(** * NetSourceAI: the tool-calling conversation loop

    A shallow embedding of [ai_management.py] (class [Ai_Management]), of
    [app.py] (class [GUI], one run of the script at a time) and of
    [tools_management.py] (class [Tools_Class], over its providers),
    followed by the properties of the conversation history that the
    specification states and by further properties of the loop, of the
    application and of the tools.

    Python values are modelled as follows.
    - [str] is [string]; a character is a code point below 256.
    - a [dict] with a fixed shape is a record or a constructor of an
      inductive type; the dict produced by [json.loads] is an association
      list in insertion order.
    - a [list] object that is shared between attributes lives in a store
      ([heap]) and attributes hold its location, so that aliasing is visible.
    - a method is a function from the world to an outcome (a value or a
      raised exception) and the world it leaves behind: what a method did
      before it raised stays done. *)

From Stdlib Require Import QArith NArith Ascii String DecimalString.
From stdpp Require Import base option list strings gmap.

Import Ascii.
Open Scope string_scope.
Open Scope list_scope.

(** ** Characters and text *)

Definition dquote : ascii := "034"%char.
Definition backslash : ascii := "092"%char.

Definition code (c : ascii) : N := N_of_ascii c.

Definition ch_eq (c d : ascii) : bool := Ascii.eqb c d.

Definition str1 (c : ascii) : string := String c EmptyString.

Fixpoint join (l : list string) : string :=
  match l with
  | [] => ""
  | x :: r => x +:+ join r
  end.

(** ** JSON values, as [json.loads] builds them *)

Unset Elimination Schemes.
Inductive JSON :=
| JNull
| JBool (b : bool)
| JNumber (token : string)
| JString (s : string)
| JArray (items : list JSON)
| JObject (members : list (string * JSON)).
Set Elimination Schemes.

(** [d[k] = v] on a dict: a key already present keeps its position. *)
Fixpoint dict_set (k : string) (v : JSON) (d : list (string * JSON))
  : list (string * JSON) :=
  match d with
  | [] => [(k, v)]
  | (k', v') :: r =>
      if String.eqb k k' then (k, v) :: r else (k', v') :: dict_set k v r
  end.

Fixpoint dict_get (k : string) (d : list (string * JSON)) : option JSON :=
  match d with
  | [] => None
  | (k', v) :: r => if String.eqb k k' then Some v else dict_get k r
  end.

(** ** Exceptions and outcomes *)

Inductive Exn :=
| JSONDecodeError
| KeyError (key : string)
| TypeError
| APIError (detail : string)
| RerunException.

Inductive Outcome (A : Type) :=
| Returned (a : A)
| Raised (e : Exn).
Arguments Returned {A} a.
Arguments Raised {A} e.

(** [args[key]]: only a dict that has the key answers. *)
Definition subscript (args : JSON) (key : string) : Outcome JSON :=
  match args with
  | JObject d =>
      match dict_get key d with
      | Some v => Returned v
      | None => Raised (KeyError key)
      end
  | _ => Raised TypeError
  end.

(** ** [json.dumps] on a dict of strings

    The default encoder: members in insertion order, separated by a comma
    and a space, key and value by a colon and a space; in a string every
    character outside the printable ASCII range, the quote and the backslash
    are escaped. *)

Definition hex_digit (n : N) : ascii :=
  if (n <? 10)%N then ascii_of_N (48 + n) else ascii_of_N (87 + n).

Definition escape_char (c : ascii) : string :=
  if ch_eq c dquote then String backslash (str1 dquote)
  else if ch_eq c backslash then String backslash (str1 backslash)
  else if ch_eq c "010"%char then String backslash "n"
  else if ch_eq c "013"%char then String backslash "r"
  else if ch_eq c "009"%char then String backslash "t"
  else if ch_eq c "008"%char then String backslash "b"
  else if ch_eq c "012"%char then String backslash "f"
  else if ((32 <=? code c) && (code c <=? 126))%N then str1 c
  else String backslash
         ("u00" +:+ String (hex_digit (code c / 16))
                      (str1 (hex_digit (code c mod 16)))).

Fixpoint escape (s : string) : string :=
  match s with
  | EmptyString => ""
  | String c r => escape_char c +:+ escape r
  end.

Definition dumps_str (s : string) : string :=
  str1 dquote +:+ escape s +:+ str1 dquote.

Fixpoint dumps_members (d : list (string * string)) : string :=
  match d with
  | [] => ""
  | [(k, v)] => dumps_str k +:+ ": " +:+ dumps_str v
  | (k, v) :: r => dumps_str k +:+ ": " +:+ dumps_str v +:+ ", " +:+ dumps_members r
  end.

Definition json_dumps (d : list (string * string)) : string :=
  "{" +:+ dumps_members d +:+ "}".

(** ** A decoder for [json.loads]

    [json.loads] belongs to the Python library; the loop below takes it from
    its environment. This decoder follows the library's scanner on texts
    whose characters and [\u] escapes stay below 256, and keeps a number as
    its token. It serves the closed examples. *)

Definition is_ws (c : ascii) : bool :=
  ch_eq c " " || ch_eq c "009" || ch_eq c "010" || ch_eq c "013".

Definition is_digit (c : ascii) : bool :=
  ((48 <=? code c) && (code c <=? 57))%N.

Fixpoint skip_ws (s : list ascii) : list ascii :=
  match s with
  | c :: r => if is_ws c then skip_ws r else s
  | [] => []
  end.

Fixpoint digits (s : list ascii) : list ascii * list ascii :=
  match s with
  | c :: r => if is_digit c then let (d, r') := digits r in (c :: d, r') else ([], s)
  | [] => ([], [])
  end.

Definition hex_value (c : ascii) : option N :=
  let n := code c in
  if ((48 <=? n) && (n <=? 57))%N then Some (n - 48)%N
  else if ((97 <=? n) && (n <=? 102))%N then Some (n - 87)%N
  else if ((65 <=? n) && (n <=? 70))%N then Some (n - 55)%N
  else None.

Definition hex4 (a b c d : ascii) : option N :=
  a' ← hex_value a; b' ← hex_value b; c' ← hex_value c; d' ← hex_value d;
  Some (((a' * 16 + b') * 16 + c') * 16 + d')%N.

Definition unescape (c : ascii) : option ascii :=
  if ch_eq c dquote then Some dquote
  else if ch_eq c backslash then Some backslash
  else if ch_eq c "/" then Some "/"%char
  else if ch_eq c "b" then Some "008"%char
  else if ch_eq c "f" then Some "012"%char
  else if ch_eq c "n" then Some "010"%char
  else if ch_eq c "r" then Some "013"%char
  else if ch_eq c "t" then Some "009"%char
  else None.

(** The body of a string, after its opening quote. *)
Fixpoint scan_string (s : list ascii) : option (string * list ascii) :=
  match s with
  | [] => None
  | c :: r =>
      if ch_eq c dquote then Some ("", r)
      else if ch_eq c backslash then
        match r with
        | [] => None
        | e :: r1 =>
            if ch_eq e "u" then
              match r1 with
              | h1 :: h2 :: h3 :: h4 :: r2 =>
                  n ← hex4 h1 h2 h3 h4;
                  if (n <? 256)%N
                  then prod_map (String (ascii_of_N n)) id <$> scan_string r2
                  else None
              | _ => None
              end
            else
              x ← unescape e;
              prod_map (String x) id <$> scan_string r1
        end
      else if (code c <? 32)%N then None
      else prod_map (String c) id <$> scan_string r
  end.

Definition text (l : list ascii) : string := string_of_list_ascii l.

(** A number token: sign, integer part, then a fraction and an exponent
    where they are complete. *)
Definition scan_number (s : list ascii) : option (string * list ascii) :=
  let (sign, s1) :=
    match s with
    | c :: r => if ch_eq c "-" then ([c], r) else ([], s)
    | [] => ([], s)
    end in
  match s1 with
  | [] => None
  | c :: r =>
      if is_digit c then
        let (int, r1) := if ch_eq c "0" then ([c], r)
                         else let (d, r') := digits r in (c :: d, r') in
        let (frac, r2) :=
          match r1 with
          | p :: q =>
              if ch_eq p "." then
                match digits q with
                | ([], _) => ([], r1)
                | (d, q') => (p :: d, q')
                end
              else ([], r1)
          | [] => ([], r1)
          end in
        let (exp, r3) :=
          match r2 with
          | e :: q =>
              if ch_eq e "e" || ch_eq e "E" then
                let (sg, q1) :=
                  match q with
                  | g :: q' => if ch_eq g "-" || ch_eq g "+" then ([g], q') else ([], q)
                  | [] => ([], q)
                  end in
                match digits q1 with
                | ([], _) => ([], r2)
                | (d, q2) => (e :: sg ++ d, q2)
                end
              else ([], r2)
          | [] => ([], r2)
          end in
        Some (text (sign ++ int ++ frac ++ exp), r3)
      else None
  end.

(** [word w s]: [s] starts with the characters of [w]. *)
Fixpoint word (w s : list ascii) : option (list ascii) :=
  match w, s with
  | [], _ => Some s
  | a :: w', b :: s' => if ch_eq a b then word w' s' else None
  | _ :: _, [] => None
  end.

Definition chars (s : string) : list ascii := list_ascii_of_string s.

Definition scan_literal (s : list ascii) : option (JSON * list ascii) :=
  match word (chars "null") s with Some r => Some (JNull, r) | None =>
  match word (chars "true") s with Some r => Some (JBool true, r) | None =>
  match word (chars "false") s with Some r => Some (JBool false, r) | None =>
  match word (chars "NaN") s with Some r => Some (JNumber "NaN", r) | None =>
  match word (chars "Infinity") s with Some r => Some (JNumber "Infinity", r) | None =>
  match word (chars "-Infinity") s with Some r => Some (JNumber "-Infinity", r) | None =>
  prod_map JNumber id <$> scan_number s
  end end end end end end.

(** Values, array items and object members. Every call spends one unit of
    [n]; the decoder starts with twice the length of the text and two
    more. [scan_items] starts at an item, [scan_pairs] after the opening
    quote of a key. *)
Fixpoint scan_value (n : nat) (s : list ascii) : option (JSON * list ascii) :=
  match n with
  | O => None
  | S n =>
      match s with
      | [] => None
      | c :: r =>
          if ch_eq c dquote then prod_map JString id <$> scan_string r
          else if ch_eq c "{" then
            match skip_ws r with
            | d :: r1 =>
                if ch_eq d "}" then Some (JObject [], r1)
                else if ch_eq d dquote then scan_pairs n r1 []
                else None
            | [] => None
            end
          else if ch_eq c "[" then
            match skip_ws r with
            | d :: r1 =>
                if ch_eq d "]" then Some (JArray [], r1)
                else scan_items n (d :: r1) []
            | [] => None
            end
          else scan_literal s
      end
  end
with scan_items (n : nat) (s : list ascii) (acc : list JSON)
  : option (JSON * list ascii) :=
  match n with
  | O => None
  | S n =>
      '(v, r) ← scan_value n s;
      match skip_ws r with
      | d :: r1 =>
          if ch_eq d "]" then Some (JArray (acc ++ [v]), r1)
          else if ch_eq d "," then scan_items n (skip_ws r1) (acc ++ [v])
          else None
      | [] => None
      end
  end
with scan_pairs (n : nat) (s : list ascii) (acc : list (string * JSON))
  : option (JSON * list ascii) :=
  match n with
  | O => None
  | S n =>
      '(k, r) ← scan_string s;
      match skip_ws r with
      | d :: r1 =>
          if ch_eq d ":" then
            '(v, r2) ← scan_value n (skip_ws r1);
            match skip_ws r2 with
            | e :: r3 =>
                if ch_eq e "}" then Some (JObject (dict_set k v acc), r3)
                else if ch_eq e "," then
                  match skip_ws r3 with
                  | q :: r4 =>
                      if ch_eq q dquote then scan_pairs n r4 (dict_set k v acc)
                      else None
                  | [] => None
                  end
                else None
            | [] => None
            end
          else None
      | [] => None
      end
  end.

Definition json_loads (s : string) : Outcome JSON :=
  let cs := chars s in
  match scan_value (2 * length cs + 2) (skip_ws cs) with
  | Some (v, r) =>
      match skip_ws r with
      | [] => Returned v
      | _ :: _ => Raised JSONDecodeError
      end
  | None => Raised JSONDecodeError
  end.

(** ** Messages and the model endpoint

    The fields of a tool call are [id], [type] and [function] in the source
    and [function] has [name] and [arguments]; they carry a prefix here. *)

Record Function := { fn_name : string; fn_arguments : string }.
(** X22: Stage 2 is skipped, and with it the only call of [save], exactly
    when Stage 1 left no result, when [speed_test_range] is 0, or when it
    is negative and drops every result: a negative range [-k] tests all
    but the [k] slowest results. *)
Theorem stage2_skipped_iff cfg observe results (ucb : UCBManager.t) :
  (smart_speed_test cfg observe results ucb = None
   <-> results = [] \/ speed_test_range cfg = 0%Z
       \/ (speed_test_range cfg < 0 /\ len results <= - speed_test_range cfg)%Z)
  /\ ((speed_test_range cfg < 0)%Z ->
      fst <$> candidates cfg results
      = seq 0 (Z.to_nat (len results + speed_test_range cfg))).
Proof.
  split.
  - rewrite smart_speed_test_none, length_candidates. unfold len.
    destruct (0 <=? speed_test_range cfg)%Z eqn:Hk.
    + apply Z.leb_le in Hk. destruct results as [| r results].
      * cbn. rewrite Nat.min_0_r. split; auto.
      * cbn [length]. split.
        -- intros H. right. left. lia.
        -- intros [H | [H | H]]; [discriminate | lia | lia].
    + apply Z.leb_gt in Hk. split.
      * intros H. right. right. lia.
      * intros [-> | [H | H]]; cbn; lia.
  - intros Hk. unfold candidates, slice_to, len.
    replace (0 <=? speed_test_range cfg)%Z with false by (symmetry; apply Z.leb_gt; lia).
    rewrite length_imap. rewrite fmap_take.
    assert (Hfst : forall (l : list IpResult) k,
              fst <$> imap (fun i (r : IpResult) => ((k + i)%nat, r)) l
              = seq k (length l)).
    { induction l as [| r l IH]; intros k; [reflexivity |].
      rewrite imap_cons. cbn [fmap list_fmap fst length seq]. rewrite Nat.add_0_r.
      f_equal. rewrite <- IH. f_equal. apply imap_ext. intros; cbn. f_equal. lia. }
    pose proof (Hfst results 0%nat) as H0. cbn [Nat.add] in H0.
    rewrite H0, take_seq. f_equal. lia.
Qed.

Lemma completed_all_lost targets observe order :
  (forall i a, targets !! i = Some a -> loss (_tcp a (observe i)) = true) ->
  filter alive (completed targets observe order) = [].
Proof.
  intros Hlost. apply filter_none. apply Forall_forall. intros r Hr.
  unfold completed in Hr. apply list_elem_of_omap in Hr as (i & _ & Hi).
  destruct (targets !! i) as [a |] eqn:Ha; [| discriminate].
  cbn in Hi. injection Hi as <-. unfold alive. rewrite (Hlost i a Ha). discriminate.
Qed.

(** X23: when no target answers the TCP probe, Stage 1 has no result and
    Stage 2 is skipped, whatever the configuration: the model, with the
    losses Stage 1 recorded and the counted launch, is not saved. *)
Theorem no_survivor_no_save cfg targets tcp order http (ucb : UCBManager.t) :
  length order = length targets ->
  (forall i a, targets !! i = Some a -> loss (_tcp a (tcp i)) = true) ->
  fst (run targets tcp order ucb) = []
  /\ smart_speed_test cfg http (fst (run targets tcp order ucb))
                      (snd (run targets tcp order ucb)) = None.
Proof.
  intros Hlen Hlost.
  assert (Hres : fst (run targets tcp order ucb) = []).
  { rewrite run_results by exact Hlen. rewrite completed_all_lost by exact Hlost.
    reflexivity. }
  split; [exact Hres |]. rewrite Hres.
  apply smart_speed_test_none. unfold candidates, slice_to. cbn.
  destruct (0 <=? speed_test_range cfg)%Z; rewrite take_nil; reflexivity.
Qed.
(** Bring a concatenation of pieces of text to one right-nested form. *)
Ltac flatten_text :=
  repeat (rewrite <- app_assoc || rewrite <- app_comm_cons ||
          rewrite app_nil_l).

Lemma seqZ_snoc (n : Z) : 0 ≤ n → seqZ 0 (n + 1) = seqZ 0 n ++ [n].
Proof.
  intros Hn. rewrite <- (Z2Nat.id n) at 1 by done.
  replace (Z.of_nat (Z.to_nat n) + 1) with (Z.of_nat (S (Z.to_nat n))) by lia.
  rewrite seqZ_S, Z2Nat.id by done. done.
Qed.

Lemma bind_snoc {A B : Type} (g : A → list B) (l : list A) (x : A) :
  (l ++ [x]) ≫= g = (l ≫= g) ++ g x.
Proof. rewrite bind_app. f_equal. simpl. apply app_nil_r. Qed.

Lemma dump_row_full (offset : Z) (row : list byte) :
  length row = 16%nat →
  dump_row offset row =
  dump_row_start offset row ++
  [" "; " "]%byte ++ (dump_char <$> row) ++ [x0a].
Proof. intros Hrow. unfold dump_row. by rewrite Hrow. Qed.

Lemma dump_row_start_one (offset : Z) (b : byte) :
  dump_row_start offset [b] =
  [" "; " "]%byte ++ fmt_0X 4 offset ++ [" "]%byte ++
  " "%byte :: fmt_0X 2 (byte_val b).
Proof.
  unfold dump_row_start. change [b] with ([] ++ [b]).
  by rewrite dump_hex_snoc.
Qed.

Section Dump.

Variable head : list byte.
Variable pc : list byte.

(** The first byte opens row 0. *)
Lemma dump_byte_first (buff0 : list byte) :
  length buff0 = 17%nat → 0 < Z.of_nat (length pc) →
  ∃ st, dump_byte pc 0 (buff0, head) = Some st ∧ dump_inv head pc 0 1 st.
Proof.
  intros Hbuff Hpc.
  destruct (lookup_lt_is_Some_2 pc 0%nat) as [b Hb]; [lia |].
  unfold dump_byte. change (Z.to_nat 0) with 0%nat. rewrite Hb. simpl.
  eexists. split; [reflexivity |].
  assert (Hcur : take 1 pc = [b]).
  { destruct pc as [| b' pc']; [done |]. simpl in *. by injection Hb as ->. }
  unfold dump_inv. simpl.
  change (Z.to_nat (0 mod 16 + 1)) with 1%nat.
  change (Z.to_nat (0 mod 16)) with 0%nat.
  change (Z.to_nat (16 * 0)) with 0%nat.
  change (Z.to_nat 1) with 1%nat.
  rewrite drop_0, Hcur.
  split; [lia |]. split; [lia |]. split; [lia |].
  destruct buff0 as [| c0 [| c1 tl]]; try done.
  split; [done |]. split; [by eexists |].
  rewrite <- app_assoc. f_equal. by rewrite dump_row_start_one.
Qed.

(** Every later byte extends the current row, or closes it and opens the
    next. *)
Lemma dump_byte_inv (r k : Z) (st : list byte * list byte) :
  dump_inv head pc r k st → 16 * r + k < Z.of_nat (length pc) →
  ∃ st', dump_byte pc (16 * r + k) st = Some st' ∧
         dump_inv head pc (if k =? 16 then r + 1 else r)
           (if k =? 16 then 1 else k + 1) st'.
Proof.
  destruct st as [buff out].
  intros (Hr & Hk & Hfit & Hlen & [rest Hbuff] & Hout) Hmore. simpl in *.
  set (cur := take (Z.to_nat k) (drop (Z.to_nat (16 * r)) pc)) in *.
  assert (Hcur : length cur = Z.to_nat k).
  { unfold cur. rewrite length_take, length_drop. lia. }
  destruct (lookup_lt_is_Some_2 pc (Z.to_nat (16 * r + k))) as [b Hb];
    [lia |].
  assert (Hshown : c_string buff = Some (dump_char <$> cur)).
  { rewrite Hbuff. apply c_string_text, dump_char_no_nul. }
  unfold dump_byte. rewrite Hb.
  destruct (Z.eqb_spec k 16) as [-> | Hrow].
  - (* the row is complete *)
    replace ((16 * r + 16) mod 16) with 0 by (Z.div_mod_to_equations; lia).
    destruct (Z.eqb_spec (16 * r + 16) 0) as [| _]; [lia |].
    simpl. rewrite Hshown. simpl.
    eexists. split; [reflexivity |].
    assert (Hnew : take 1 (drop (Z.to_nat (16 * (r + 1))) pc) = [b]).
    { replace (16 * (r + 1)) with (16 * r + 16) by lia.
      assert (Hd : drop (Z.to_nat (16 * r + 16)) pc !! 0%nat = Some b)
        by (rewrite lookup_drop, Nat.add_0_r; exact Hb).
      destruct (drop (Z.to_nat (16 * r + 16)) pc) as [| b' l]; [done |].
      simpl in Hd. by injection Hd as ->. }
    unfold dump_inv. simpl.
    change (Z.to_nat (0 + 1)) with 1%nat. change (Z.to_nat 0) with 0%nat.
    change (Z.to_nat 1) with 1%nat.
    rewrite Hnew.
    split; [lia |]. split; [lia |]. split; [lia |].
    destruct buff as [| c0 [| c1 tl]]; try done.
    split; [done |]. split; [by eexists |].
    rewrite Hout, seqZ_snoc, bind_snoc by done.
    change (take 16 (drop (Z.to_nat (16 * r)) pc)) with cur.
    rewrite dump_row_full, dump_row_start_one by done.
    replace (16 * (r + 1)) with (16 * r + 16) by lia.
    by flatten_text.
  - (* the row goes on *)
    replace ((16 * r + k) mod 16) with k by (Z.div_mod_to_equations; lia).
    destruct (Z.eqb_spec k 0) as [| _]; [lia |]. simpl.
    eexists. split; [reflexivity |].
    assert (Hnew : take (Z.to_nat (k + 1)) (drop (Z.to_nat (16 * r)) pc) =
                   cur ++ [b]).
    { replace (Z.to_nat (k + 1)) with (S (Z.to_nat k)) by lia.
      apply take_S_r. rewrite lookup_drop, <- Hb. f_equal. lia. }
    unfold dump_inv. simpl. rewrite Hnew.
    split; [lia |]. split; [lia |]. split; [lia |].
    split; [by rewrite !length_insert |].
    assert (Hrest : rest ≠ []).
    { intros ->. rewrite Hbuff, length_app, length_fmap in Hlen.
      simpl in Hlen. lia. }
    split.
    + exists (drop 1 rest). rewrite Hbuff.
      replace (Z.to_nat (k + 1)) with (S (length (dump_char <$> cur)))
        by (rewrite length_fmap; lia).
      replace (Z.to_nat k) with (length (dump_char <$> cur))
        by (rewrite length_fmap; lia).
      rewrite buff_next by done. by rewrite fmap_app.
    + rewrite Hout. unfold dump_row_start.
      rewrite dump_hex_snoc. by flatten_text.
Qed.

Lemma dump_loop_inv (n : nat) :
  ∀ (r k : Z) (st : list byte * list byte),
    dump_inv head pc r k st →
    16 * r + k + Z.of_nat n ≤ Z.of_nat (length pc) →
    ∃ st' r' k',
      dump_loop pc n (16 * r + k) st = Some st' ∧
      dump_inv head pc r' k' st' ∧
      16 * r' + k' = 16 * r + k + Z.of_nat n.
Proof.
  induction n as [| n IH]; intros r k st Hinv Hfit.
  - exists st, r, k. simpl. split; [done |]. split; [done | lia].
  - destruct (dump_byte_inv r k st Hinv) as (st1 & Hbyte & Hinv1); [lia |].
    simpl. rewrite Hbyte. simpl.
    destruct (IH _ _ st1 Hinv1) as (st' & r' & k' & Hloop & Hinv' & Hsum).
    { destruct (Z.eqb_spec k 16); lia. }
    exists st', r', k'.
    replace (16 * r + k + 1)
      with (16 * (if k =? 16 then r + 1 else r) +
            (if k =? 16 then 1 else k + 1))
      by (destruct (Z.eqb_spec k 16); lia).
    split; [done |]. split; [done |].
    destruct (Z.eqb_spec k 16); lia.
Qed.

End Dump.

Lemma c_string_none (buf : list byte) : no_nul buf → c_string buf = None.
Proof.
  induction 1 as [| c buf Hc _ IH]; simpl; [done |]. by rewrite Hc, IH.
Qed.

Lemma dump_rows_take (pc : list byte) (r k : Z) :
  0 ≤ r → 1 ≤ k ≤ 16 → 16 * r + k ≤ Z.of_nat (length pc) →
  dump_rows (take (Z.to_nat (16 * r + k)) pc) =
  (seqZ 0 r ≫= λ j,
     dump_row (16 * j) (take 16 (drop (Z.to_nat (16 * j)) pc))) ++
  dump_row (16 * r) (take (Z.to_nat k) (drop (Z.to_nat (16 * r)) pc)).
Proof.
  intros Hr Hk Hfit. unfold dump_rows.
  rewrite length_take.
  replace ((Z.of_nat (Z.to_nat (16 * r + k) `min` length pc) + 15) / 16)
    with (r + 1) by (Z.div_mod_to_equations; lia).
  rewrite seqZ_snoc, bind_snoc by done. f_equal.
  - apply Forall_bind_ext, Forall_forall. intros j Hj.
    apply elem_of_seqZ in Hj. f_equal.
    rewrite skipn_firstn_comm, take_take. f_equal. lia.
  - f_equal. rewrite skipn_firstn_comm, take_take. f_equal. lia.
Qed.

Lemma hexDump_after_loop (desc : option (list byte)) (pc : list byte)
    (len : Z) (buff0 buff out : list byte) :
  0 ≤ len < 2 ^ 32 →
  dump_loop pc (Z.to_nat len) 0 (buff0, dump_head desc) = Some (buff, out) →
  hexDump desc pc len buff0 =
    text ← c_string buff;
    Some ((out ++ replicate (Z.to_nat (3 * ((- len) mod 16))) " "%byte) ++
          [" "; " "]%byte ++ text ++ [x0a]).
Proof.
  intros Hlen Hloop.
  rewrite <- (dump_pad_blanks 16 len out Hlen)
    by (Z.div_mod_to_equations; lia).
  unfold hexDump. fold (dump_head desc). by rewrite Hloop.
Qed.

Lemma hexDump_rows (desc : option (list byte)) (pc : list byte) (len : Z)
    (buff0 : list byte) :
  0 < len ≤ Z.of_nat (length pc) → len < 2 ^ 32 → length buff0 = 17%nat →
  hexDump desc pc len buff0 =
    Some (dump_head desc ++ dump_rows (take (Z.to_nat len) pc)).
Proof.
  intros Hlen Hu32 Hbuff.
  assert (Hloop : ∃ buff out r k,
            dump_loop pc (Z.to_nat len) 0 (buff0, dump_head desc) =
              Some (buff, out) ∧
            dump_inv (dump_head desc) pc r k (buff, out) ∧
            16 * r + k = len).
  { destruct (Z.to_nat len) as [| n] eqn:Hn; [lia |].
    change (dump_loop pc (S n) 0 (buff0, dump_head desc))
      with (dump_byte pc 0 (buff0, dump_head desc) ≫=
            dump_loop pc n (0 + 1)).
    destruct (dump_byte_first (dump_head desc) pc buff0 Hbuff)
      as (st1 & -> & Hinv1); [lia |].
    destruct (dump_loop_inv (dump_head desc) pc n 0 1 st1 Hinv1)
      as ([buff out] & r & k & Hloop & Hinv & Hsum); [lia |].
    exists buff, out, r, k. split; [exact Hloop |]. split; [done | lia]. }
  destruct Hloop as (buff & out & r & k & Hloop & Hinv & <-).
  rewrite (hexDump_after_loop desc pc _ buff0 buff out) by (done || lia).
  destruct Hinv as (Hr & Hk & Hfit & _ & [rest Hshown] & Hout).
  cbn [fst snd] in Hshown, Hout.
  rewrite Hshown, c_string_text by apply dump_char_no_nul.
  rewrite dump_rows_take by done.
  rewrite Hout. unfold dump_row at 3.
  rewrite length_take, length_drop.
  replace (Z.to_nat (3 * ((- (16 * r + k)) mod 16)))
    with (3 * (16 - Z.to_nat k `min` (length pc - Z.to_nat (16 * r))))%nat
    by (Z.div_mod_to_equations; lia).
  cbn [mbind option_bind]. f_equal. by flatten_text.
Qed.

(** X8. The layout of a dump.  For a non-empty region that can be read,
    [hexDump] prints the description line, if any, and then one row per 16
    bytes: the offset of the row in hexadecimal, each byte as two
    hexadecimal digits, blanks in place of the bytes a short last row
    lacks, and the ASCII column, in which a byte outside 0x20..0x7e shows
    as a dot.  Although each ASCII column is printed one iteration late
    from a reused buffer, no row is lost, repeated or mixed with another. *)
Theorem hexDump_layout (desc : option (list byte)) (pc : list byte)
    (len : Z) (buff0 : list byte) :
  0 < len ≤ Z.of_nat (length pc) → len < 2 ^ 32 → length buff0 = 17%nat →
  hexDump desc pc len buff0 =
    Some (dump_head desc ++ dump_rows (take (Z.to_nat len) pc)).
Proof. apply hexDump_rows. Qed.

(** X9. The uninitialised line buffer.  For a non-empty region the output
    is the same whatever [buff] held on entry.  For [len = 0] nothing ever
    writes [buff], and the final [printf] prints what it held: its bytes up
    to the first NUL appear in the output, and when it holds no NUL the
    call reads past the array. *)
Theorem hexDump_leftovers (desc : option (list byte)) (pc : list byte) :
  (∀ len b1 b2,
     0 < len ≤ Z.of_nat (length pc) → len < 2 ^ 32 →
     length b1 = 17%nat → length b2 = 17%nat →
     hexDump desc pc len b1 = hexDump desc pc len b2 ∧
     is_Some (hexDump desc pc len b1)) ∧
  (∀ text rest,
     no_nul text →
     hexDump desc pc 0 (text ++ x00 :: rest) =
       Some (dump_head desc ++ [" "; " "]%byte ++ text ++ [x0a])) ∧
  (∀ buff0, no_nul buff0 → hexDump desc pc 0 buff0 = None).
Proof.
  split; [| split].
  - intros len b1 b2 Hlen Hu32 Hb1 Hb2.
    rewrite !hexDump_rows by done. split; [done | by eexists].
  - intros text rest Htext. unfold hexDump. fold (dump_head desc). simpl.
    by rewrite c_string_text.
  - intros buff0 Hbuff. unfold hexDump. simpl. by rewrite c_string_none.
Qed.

# # # # # # #

**TRY IT:** Using the data above, copy each line that contains "bytes".

**EXERCISE ANSWER:**
    bytes: the offset of the row in hexadecimal, each byte as two
    hexadecimal digits, blanks in place of the bytes a short last row
    writes [buff], and the final [printf] prints what it held: its bytes up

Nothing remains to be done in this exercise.